Repeat the material below exactly, line for line.

==== Task material ====

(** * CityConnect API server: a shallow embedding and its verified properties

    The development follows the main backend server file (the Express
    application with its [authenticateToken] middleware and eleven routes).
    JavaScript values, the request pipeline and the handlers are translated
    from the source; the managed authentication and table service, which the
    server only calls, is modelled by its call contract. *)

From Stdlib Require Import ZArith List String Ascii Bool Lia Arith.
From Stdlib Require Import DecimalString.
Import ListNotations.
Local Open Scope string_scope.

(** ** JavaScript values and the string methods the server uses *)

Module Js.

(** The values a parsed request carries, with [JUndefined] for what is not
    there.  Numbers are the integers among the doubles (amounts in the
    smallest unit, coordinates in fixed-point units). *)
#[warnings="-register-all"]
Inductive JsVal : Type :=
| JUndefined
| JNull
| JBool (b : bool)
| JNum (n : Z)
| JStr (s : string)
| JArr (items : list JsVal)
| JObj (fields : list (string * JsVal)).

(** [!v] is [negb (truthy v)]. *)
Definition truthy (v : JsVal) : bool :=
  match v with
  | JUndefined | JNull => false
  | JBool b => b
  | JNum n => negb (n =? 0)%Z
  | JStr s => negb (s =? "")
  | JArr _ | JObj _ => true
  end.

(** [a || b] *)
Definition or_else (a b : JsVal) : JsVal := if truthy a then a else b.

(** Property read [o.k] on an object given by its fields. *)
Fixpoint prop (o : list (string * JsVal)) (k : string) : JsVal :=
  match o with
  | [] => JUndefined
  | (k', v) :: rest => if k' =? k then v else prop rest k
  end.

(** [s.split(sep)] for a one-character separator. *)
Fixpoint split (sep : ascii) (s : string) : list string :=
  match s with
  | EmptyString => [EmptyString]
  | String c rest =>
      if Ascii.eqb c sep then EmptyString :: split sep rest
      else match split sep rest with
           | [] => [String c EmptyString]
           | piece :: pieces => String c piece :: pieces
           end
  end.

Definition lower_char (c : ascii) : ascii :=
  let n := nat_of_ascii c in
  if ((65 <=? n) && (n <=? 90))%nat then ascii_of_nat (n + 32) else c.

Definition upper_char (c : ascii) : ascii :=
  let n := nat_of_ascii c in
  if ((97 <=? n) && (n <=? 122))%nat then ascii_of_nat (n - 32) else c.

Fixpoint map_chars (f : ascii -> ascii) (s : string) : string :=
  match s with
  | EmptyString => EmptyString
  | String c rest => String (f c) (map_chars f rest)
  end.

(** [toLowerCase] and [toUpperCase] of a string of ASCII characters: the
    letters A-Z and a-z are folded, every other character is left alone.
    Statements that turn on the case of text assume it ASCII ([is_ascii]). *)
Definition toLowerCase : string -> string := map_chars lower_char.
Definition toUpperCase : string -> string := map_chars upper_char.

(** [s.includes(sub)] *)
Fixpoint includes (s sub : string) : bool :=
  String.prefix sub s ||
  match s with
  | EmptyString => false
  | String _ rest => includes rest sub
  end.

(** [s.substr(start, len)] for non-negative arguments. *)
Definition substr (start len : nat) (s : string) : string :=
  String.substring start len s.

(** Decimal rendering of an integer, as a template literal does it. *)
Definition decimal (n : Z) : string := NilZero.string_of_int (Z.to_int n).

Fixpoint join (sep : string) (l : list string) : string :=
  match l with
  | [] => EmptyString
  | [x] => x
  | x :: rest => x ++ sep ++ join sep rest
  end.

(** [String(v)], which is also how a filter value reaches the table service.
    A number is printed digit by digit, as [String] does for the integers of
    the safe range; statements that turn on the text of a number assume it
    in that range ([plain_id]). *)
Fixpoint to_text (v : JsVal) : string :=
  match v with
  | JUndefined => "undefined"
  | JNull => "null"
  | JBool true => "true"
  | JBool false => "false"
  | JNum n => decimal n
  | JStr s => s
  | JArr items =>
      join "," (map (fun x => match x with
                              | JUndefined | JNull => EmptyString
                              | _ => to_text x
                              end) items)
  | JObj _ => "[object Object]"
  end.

====

▶ **Reply to the exercise**:
(** * CityConnect API server: a shallow embedding and its verified properties

    The development follows the main backend server file (the Express
    application with its [authenticateToken] middleware and eleven routes).
    JavaScript values, the request pipeline and the handlers are translated
    from the source; the managed authentication and table service, which the
    server only calls, is modelled by its call contract. *)

From Stdlib Require Import ZArith List String Ascii Bool Lia Arith.
From Stdlib Require Import DecimalString.
Import ListNotations.
Local Open Scope string_scope.

(** ** JavaScript values and the string methods the server uses *)

Module Js.

(** The values a parsed request carries, with [JUndefined] for what is not
    there.  Numbers are the integers among the doubles (amounts in the
    smallest unit, coordinates in fixed-point units). *)
#[warnings="-register-all"]
Inductive JsVal : Type :=
| JUndefined
| JNull
| JBool (b : bool)
| JNum (n : Z)
| JStr (s : string)
| JArr (items : list JsVal)
| JObj (fields : list (string * JsVal)).

(** [!v] is [negb (truthy v)]. *)
Definition truthy (v : JsVal) : bool :=
  match v with
  | JUndefined | JNull => false
  | JBool b => b
  | JNum n => negb (n =? 0)%Z
  | JStr s => negb (s =? "")
  | JArr _ | JObj _ => true
  end.

(** [a || b] *)
Definition or_else (a b : JsVal) : JsVal := if truthy a then a else b.

(** Property read [o.k] on an object given by its fields. *)
Fixpoint prop (o : list (string * JsVal)) (k : string) : JsVal :=
  match o with
  | [] => JUndefined
  | (k', v) :: rest => if k' =? k then v else prop rest k
  end.

(** [s.split(sep)] for a one-character separator. *)
Fixpoint split (sep : ascii) (s : string) : list string :=
  match s with
  | EmptyString => [EmptyString]
  | String c rest =>
      if Ascii.eqb c sep then EmptyString :: split sep rest
      else match split sep rest with
           | [] => [String c EmptyString]
           | piece :: pieces => String c piece :: pieces
           end
  end.

Definition lower_char (c : ascii) : ascii :=
  let n := nat_of_ascii c in
  if ((65 <=? n) && (n <=? 90))%nat then ascii_of_nat (n + 32) else c.

Definition upper_char (c : ascii) : ascii :=
  let n := nat_of_ascii c in
  if ((97 <=? n) && (n <=? 122))%nat then ascii_of_nat (n - 32) else c.

Fixpoint map_chars (f : ascii -> ascii) (s : string) : string :=
  match s with
  | EmptyString => EmptyString
  | String c rest => String (f c) (map_chars f rest)
  end.

(** [toLowerCase] and [toUpperCase] of a string of ASCII characters: the
    letters A-Z and a-z are folded, every other character is left alone.
    Statements that turn on the case of text assume it ASCII ([is_ascii]). *)
Definition toLowerCase : string -> string := map_chars lower_char.
Definition toUpperCase : string -> string := map_chars upper_char.

(** [s.includes(sub)] *)
Fixpoint includes (s sub : string) : bool :=
  String.prefix sub s ||
  match s with
  | EmptyString => false
  | String _ rest => includes rest sub
  end.

(** [s.substr(start, len)] for non-negative arguments. *)
Definition substr (start len : nat) (s : string) : string :=
  String.substring start len s.

(** Decimal rendering of an integer, as a template literal does it. *)
Definition decimal (n : Z) : string := NilZero.string_of_int (Z.to_int n).

Fixpoint join (sep : string) (l : list string) : string :=
  match l with
  | [] => EmptyString
  | [x] => x
  | x :: rest => x ++ sep ++ join sep rest
  end.

(** [String(v)], which is also how a filter value reaches the table service.
    A number is printed digit by digit, as [String] does for the integers of
    the safe range; statements that turn on the text of a number assume it
    in that range ([plain_id]). *)
Fixpoint to_text (v : JsVal) : string :=
  match v with
  | JUndefined => "undefined"
  | JNull => "null"
  | JBool true => "true"
  | JBool false => "false"
  | JNum n => decimal n
  | JStr s => s
  | JArr items =>
      join "," (map (fun x => match x with
                              | JUndefined | JNull => EmptyString
                              | _ => to_text x
                              end) items)
  | JObj _ => "[object Object]"
  end.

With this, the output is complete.